For the entries below, repeat exactly each line starting with the one that contains "rewrite ret_bind in" and going on through the one that contains "Lemma runs_locked st", and no others.

(Beginning of Given data)

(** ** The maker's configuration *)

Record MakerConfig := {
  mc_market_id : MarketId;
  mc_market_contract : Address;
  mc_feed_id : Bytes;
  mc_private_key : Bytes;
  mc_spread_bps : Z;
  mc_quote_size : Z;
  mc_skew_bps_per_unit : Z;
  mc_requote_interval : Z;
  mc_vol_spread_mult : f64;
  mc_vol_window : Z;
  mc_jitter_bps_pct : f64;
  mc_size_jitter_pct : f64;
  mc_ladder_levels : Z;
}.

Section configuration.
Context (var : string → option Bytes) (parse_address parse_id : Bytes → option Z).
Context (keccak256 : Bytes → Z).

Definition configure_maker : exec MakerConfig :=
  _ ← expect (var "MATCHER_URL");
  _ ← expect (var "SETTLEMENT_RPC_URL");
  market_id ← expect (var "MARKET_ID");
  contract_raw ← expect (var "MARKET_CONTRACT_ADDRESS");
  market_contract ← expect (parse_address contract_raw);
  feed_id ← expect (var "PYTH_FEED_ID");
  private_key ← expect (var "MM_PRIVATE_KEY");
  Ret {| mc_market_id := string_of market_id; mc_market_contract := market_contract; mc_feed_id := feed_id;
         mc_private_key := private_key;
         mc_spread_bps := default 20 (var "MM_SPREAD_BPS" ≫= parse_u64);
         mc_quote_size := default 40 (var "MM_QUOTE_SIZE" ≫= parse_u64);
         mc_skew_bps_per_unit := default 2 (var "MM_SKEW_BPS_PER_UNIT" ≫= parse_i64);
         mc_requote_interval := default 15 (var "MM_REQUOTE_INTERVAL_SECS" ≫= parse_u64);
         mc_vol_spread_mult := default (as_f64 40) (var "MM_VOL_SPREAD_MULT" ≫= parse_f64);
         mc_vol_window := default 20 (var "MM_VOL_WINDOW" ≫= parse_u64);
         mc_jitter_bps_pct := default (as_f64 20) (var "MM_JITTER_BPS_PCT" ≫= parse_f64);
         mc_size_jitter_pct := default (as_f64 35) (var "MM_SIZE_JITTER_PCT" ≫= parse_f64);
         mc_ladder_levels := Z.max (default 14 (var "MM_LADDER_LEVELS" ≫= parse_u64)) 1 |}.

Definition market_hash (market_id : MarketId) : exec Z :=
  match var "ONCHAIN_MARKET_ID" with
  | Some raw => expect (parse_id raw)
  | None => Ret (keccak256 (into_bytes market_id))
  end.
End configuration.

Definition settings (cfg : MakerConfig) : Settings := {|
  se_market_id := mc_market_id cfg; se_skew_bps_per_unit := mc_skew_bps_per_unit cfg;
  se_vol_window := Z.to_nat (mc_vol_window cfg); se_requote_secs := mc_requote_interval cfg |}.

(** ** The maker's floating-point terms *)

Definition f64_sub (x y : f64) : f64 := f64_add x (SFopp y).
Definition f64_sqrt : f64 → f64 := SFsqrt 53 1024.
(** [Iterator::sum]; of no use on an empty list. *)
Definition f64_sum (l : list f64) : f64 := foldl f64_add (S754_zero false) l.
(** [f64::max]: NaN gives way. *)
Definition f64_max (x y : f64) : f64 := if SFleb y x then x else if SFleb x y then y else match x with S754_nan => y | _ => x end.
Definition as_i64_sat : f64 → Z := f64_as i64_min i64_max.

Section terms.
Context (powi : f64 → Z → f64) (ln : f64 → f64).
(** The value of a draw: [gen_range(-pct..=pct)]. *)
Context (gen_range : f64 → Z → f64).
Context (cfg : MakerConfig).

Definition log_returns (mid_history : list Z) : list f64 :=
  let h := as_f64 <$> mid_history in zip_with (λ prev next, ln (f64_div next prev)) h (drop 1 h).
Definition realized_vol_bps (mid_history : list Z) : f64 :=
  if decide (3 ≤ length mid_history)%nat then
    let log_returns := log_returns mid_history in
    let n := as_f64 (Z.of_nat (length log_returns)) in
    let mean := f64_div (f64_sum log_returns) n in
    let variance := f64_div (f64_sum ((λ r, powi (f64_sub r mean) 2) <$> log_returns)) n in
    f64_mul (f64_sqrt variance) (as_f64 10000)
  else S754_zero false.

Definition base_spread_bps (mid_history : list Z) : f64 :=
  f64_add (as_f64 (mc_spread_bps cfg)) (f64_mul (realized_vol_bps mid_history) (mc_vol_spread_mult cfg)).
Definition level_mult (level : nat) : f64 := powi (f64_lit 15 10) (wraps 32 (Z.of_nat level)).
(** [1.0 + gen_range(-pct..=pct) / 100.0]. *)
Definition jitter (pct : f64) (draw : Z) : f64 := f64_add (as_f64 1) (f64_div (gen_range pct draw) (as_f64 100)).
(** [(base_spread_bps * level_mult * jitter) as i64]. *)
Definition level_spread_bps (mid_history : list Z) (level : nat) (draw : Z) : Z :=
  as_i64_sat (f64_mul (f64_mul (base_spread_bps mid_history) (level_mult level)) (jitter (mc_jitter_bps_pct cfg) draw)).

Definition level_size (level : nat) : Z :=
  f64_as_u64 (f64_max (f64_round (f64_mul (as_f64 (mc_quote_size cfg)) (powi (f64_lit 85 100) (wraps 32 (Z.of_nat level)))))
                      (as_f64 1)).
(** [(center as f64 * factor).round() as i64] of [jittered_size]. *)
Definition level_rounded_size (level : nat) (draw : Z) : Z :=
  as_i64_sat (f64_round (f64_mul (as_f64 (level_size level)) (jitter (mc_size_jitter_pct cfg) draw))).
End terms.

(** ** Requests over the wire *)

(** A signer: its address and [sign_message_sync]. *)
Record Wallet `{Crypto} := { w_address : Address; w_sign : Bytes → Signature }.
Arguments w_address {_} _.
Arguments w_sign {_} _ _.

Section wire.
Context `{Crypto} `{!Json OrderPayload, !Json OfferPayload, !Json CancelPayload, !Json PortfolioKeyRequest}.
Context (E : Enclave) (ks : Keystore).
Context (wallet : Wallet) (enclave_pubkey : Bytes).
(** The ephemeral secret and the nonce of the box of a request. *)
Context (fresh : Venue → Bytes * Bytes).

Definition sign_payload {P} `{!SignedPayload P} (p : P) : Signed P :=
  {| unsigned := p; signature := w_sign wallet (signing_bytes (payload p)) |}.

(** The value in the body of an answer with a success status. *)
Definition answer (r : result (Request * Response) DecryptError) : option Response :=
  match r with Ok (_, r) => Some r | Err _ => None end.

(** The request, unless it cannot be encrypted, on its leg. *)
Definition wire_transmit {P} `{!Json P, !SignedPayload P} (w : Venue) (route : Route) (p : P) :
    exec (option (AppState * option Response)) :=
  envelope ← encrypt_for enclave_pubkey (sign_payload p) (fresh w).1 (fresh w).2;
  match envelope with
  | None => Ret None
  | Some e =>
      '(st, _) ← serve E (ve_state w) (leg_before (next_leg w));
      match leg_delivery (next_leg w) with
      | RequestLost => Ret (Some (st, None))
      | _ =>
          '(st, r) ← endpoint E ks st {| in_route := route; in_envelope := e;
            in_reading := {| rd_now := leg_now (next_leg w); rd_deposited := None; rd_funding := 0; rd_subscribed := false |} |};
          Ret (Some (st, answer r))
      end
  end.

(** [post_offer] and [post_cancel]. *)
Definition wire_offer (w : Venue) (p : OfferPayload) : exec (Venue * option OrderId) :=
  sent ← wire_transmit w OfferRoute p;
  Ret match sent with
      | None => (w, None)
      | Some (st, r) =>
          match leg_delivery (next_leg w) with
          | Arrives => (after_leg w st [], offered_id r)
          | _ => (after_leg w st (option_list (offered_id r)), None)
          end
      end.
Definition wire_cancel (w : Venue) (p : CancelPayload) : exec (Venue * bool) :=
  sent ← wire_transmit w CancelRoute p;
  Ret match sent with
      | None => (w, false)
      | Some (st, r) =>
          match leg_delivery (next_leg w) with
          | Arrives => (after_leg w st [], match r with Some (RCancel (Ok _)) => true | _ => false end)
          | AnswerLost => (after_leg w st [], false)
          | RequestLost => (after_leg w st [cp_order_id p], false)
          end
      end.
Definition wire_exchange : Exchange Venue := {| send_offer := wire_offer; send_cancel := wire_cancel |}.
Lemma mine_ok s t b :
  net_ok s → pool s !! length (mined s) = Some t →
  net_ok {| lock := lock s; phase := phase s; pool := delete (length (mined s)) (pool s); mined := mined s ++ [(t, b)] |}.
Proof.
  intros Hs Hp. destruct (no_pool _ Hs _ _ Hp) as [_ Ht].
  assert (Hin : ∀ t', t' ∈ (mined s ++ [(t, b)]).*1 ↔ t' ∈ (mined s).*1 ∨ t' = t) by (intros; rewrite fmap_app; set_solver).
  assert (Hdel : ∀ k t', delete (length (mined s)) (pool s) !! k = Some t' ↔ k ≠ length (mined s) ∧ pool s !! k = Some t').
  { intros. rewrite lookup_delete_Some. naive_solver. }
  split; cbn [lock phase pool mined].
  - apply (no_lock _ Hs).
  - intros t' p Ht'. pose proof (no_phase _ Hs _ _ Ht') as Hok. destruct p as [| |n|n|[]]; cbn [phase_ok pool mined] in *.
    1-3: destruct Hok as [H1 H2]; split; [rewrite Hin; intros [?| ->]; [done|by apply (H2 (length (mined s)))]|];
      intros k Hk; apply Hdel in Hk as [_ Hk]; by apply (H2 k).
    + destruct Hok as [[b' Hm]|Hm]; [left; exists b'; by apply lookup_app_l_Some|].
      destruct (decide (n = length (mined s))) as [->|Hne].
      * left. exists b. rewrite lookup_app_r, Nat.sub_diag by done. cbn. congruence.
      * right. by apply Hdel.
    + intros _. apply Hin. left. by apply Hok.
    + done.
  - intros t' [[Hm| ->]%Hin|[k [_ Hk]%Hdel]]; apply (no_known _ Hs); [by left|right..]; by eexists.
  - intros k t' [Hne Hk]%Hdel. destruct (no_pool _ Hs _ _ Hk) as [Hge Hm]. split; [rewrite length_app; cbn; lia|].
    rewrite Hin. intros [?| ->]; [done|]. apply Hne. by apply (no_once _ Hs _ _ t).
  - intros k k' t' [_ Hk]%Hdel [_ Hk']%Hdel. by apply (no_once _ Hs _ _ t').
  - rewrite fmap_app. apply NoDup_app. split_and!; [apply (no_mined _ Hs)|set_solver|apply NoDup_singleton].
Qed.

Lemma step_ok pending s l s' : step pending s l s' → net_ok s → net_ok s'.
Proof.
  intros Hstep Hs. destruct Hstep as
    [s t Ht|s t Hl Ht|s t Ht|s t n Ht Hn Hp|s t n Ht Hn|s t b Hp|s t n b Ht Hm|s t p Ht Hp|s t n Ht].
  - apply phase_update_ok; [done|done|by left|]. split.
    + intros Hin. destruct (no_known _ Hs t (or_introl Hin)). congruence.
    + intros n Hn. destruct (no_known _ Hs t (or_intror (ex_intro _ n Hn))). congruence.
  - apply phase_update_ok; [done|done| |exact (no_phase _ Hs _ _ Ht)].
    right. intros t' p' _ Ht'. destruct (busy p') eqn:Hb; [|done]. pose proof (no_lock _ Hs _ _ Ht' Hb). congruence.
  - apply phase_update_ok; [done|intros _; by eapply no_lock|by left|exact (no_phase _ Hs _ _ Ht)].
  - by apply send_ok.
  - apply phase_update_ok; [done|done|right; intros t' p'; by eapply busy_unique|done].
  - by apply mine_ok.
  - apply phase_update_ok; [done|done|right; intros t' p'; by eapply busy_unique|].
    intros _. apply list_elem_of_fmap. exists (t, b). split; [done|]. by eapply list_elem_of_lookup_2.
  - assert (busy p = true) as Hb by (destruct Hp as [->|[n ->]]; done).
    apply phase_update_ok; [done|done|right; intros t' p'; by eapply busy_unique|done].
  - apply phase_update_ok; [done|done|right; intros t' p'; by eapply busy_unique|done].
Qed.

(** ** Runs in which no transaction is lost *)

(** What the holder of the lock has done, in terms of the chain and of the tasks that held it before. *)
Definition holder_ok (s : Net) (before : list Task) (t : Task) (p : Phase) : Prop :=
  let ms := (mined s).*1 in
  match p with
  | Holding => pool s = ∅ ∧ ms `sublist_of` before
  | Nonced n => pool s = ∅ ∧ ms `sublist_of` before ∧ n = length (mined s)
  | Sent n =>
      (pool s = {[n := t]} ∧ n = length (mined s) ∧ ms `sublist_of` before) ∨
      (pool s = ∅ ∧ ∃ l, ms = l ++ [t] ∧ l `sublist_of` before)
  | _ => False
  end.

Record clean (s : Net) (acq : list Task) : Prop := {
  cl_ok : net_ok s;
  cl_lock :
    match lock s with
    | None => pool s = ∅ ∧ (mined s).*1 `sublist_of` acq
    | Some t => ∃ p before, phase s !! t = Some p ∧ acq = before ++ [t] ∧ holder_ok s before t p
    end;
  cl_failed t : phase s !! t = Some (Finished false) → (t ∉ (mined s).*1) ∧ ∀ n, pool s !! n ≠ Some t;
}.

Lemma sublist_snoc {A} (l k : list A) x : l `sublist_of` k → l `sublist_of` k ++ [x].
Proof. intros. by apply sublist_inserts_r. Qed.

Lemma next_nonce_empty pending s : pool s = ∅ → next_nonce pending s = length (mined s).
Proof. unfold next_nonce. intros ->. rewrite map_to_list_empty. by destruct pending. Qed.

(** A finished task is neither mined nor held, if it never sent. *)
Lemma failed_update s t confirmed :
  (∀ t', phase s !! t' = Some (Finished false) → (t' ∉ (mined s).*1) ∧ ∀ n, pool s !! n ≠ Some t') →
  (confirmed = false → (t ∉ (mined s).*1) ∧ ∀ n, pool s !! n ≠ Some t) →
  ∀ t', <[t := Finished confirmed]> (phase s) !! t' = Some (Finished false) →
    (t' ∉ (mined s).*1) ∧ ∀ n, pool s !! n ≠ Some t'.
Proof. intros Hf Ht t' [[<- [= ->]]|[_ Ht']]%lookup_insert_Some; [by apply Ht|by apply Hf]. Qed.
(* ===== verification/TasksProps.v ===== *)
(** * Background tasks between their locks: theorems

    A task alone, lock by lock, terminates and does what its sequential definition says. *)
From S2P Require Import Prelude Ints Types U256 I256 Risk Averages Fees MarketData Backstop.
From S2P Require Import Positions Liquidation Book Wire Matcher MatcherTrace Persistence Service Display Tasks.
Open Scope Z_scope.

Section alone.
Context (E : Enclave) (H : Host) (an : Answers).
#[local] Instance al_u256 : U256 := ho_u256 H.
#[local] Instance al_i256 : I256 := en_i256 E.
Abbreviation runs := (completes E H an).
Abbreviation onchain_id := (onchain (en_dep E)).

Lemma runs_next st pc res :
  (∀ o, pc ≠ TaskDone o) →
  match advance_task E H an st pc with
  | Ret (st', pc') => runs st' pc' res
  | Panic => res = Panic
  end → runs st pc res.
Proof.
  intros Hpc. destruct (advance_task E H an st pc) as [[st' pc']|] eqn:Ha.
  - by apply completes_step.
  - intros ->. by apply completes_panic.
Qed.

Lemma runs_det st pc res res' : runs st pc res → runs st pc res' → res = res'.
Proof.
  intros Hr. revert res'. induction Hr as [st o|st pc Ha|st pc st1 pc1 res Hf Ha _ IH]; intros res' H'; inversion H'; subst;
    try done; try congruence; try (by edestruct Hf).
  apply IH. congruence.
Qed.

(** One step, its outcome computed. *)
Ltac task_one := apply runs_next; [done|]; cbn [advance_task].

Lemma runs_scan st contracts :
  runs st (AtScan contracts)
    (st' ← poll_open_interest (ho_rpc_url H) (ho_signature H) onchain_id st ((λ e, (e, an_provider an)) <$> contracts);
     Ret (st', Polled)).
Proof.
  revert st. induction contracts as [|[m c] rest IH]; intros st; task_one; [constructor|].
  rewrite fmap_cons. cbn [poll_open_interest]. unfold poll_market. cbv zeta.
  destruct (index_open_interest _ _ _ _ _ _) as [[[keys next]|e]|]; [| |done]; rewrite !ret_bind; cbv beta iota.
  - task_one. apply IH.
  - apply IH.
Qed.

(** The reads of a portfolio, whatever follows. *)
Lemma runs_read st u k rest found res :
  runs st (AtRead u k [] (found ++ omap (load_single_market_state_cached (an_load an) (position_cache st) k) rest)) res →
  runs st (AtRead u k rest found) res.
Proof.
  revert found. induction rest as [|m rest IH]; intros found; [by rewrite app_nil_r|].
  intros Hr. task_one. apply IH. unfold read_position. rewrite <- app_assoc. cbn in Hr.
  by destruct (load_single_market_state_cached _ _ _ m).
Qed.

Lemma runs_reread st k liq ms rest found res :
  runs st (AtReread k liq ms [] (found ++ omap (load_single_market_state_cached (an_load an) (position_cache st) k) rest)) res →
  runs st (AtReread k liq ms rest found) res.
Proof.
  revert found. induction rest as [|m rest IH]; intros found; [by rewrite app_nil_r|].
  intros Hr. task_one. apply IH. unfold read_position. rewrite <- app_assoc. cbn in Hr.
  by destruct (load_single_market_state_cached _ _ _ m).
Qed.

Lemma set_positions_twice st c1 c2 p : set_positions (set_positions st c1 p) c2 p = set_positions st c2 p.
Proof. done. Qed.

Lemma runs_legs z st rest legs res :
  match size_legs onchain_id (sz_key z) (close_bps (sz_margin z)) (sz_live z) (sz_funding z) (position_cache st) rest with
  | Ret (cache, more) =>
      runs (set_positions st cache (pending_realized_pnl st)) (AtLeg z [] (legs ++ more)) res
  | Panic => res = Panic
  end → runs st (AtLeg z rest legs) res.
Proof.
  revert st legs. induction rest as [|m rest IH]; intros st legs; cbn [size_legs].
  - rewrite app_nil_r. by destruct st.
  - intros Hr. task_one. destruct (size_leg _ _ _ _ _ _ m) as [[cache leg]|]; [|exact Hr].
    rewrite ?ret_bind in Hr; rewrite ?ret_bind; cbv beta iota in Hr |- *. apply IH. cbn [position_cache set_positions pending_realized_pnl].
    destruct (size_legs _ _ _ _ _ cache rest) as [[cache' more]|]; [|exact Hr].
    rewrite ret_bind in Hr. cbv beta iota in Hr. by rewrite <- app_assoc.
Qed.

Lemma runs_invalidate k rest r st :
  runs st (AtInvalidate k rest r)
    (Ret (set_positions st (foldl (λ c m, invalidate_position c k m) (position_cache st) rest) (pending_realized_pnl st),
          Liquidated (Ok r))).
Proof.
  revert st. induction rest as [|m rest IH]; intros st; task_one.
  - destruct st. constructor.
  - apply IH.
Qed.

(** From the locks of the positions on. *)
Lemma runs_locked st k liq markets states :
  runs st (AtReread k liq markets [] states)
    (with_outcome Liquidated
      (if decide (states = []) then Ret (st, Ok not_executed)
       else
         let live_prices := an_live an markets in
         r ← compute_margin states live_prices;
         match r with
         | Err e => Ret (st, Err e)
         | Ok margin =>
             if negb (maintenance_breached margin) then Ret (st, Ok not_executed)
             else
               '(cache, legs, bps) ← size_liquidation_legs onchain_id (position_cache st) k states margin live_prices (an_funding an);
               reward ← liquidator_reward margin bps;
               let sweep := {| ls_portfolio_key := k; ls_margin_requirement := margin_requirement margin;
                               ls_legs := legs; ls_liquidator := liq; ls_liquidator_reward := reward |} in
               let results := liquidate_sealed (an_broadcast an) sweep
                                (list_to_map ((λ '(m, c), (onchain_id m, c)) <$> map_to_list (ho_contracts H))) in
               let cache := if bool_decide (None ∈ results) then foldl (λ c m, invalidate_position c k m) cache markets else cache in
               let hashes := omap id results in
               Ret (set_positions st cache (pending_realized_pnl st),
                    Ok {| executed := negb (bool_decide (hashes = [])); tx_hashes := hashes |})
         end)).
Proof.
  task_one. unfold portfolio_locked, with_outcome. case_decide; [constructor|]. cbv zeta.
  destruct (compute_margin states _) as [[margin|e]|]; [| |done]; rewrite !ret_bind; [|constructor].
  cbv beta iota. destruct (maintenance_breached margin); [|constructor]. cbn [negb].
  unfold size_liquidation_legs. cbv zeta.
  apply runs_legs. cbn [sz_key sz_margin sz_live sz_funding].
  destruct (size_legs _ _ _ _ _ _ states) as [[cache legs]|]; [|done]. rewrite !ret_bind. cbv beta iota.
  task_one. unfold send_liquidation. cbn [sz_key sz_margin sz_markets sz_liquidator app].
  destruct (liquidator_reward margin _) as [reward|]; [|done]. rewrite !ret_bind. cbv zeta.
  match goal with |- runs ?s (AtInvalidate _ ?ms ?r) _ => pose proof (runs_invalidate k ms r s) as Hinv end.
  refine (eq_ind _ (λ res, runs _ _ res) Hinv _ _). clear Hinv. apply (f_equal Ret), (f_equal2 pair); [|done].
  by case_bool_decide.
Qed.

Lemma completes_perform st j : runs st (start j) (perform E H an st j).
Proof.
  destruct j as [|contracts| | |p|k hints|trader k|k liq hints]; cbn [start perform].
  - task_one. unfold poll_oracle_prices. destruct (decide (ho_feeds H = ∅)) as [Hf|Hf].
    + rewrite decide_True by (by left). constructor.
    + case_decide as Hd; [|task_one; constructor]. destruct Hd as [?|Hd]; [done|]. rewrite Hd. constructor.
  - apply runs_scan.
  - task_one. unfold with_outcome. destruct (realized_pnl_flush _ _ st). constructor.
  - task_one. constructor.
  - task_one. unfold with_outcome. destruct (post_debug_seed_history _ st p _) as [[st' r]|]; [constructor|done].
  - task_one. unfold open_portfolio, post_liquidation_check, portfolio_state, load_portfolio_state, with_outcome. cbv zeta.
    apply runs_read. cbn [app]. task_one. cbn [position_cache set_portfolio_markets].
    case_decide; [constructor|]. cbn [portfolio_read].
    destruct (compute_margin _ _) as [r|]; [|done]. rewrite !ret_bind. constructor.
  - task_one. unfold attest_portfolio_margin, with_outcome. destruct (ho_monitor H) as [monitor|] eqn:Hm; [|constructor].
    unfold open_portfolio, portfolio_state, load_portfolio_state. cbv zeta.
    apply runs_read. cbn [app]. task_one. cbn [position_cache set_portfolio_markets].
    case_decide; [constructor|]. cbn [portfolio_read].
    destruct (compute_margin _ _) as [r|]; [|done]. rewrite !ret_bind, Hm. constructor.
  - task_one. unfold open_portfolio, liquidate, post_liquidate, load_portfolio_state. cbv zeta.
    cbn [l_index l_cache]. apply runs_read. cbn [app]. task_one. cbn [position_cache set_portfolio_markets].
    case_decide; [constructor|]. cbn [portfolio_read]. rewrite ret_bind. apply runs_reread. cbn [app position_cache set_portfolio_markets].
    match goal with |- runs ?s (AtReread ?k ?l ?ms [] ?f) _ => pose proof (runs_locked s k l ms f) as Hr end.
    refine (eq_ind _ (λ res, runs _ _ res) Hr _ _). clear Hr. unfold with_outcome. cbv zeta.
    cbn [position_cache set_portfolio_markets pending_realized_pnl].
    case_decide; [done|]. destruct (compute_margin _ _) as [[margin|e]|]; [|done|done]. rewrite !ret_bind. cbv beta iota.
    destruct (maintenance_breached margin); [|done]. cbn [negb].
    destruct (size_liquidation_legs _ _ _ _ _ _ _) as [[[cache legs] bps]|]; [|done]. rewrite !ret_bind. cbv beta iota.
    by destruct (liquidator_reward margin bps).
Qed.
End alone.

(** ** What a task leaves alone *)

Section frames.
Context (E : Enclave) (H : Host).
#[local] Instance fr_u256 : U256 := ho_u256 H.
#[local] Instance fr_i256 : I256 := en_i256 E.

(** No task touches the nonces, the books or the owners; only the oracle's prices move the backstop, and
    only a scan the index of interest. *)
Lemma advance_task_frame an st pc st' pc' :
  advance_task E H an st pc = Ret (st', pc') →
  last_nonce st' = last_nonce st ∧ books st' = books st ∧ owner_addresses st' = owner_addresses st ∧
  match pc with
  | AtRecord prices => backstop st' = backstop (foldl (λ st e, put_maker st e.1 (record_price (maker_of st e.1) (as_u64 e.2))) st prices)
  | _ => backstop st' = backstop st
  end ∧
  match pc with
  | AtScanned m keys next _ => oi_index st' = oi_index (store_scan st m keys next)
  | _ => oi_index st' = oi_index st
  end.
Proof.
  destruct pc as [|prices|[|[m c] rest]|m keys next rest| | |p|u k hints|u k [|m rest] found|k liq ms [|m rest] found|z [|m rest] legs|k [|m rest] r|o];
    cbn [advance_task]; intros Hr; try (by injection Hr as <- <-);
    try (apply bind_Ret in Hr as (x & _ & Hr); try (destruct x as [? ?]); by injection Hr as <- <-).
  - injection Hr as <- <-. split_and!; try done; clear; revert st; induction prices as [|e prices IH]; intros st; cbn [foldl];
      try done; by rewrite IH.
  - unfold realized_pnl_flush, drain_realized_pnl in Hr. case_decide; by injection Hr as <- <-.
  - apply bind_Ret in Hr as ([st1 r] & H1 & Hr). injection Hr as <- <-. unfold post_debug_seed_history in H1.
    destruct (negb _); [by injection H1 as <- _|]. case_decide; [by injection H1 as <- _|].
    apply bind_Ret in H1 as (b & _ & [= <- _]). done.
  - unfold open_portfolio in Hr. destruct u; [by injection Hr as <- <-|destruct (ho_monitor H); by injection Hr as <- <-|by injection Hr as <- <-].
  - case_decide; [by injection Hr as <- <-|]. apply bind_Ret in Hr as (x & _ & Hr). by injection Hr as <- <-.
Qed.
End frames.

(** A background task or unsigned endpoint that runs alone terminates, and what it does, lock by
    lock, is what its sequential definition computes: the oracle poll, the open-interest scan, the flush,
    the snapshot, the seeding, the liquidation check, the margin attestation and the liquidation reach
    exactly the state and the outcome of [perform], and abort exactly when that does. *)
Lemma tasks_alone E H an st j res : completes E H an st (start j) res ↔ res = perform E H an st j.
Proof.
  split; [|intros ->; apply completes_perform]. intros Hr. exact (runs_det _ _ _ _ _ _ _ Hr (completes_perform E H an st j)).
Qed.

(End of Given data)

Answer for the task.
    rewrite ret_bind in Hr. cbv beta iota in Hr. by rewrite <- app_assoc.
Qed.

Lemma runs_invalidate k rest r st :
  runs st (AtInvalidate k rest r)
    (Ret (set_positions st (foldl (λ c m, invalidate_position c k m) (position_cache st) rest) (pending_realized_pnl st),
          Liquidated (Ok r))).
Proof.
  revert st. induction rest as [|m rest IH]; intros st; task_one.
  - destruct st. constructor.
  - apply IH.
Qed.

(** From the locks of the positions on. *)
Lemma runs_locked st k liq markets states :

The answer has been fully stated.